(** ** Witnesses *)

Lemma concurrent_service_invariant_witness :
  rtc (cstep witness_model) ([TBlock witness_block_request], witness_world)
      (run_sched witness_model [0; 0] ([TBlock witness_block_request], witness_world)) /\
  service_inv ([TBlock witness_block_request], witness_world).2 /\
  service_inv (run_sched witness_model [0; 0] ([TBlock witness_block_request], witness_world)).2.
Proof.
  assert (H1 := tstep_rtc_cstep witness_model _ _ (run_sched_rtc witness_model [0; 0]
                  ([TBlock witness_block_request], witness_world))).
  assert (H2 : service_inv ([TBlock witness_block_request], witness_world).2)
    by (split; [unfold db_wf; simpl; repeat constructor | constructor]).
  split; [exact H1|]. split; [exact H2|].
  exact (concurrent_service_invariant witness_model _ _ H1 H2).
Defined.

Lemma blocks_not_lost_witness :
  let s := run_sched witness_model [0; 0] ([TBlock witness_block_request], witness_world) in
  db_reads_ok (w_db witness_world) = true /\ db_writes_ok (w_db witness_world) = true /\
  rtc (tstep witness_model) (map spawn [CBlock witness_block_request], witness_world) s /\
  [CBlock witness_block_request] !! 0 = Some (CBlock witness_block_request) /\
  block_target witness_block_request = Some "203.0.113.7" /\
  s.1 !! 0 = Some (TDone resp_block_ok) /\
  (resp_block_ok = resp_block_ok \/ resp_block_ok = resp_db_error) /\
  "203.0.113.7" ∈ map blk_ip (db_blocklist (w_db s.2)).
Proof.
  cbv zeta.
  assert (Hr : db_reads_ok (w_db witness_world) = true) by reflexivity.
  assert (Hw : db_writes_ok (w_db witness_world) = true) by reflexivity.
  assert (Hs := run_sched_rtc witness_model [0; 0] ([TBlock witness_block_request], witness_world)).
  assert (Hc : [CBlock witness_block_request] !! 0 = Some (CBlock witness_block_request)) by reflexivity.
  assert (Ht : block_target witness_block_request = Some "203.0.113.7") by (vm_compute; reflexivity).
  assert (Hd : (run_sched witness_model [0; 0] ([TBlock witness_block_request], witness_world)).1 !! 0 =
               Some (TDone resp_block_ok)) by (vm_compute; reflexivity).
  do 6 (split; [assumption|]).
  exact (blocks_not_lost witness_model [CBlock witness_block_request] witness_world _ 0 _ _ _
           Hr Hw Hs Hc Ht Hd).
Defined.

Problem to work on =
What do the lines above say from the one containing "(db_blocklist (w_db s.2))." down to the one containing "assert (Hc : [CBlock"? Return them exactly, both end lines included, and only them.

Reply =
  "203.0.113.7" ∈ map blk_ip (db_blocklist (w_db s.2)).
Proof.
  cbv zeta.
  assert (Hr : db_reads_ok (w_db witness_world) = true) by reflexivity.
  assert (Hw : db_writes_ok (w_db witness_world) = true) by reflexivity.
  assert (Hs := run_sched_rtc witness_model [0; 0] ([TBlock witness_block_request], witness_world)).
  assert (Hc : [CBlock witness_block_request] !! 0 = Some (CBlock witness_block_request)) by reflexivity.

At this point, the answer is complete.